Los actos intrínsecamente desordenados
«Hay actos que, por sí y en sí mismos, independientemente de las circunstancias y de las intenciones, son siempre gravemente ilícitos por razón de su objeto; por ejemplo, la blasfemia y el perjurio, el homicidio y el adulterio. No está permitido hacer el mal para obtener un bien» (CIC 1756). Hay actos que no pueden ordenarse a Dios y al verdadero bien de la persona humana: son intrínsecamente malos moralmente. Así, podríamos ampliar la lista de ejemplos que da el catecismo: porque queremos tener hijos (un fin bueno y legítimo), vamos a utilizar la reproducción médicamente asistida (o un vientre de alquiler). Porque queremos regular la natalidad de nuestra pareja, usaremos anticonceptivos o nos haremos una vasectomía. Porque queremos acabar con su sufrimiento, le aplicaremos la eutanasia. Porque tenemos que ganarnos la vida, invertiré en empresas cuyas actividades son pública y gravemente inmorales. Porque quiero defender la liturgia que me gusta más o que me parece objetivamente mejor, hablaré mal de ella en internet. Porque mi causa política es justa, tengo derecho a usar la violencia. Porque considero que mi matrimonio religioso no es válido y tengo derecho a ser feliz, me vuelvo a casar por lo civil sin comprobar la validez de mi matrimonio anterior. Y así sucesivamente.

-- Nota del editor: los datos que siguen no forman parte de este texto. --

(** The copies the folder-mode pass is to attempt, from the walks
    alone: one job for every [.stl] file that passes the origin
    filter, in walk order. *)
Definition planned_of_file (is_exo : bool) (root file : string)
    : list job :=
  let file_lower := lower file in
  if endswith file_lower ".stl"
     && negb (is_exo && negb (contains_any file_lower EXOCAD_ALLOWED_KEYWORDS))
  then
    let target_dir := target_dir_for (is_tissue_name is_exo file_lower) in
    [{| job_dir := target_dir; job_src := path_join root file;
        job_dst := path_join target_dir file |}]
  else [].

Definition planned_of_step (is_exo : bool) (t : walk_triple) : list job :=
  concat (map (planned_of_file is_exo t.1.1) t.2).

Definition planned_of_folder (item : string * string) : list job :=
  concat (map (planned_of_step (is_exocad_origin item.2 item.1))
              (env_walk env item.1)).

Definition planned_folder_copies (d : list (string * string)) : list job :=
  concat (map planned_of_folder d).

(** The copies of the file-mode loop. *)
Definition file_mode_target_dir : string :=
  if String.eqb (model_copy_mode cfg) SUBFOLDER_MODE
  then path_join INHOUSE_PRINTING_PATH (strip (model_new_folder_name cfg))
  else INHOUSE_PRINTING_PATH.

Definition planned_of_listed (target_dir source_file_path : string) : job :=
  {| job_dir := target_dir; job_src := source_file_path;
     job_dst := path_join target_dir (basename source_file_path) |}.

Definition planned_copies (its : items) : list job :=
  match its with
  | FolderItems d => planned_folder_copies d
  | FileItems l => map (planned_of_listed file_mode_target_dir) l
  end.

(** The per-file [try] block on a planned copy. *)
Definition attempt_job (p : progress fs) (j : job) : progress fs :=
  try_copy_into (job_dir j) (job_src j) (job_dst j) p.

(** The configuration errors [copy_items] tests for, on a non-empty
    source set. *)
Definition detects_config_error (its : items) (s : fs) : Prop :=
  match its with
  | FolderItems d =>
      d <> []
      /\ (isdir s MODEL_BASE_PATH = false
          \/ (tissue_files_found_in_selection cfg = true
              /\ isdir s TISSUE_BASE_PATH = false)
          \/ (model_copy_mode cfg = SUBFOLDER_MODE
              /\ is_valid_foldername (strip (model_new_folder_name cfg))
                 = false)
          \/ (tissue_files_found_in_selection cfg = true
              /\ tissue_copy_mode cfg = SUBFOLDER_MODE
              /\ is_valid_foldername (strip (tissue_new_folder_name cfg))
                 = false))
  | FileItems l =>
      l <> []
      /\ (isdir s INHOUSE_PRINTING_PATH = false
          \/ (model_copy_mode cfg = SUBFOLDER_MODE
              /\ is_valid_foldername (strip (model_new_folder_name cfg))
                 = false))
  end.

(** ** One file's copy, as the specification reads it

    These follow the wording of the specification (a per-file copy
    that succeeds or fails, the next file being tried whatever
    happened), not the loops above.  In folder mode the copy of a file
    is [os.makedirs] of its target directory followed by
    [shutil.copy2]; in file mode, where the directory is made once
    before the loop, it is [shutil.copy2] alone.  The copy fails when
    a call raises. *)
Definition copy_one (with_makedirs : bool) (j : job) (s : fs) : fs * bool :=
  if with_makedirs then
    let m := makedirs (job_dir j) s in
    if m.2 then copy2 (job_src j) (job_dst j) m.1 else (m.1, false)
  else copy2 (job_src j) (job_dst j) s.

(** Every copy in turn, each on the state the one before left: the
    final state and, copy by copy, whether it succeeded. *)
Fixpoint copy_each (with_makedirs : bool) (jobs : list job) (s : fs)
    : fs * list bool :=
  match jobs with
  | [] => (s, [])
  | j :: rest =>
      let r := copy_one with_makedirs j s in
      let r' := copy_each with_makedirs rest r.1 in
      (r'.1, r.2 :: r'.2)
  end.

End WithTarget.

(** The copies of a run that reaches its copy loop, from the state
    [copy_items] is called in; [env] is the tree as the copy pass walks
    it. *)
Definition copies_of_run {fs : Type} {target : CopyTarget fs}
    (env : source_env) (cfg : settings) (its : items) (s : fs)
    : fs * list bool :=
  match its with
  | FolderItems _ => copy_each true (planned_copies env cfg its) s
  | FileItems _ =>
      copy_each false (planned_copies env cfg its)
                (makedirs (file_mode_target_dir cfg) s).1
  end.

Testimonios de la conciencia
En el Antiguo Testamento, la casta Susana prefiere ser condenada por jueces inicuos antes que ceder a su perversidad. En el Nuevo Testamento, san Juan Bautista reprocha a Herodes su inmoralidad conyugal. Santo Tomás Moro prefiere la fidelidad a la indisolubilidad del matrimonio antes que someterse a Enrique VIII y aprobar su voluntad cismática. Más cerca de nosotros, el beato Franz Jägerstätter se negó a servir en el ejército nazi. Todos estos testimonios o mártires de una conciencia verdadera y recta han reivindicado las palabras de Isaías: «¡Ay de los que llaman bien al mal y mal al bien, que tienen las tinieblas por luz y la luz por tinieblas, que tienen lo amargo por dulce y lo dulce por amargo!» (Is 5,20). No todos estamos llamados al martirio sangriento, pero sí al martirio de la vida, es decir, al testimonio coherente de nuestra vida sobre la verdad del bien y del mal. Estamos llamados a la santidad «por la obediencia a la verdad» (1 Pe 1,22).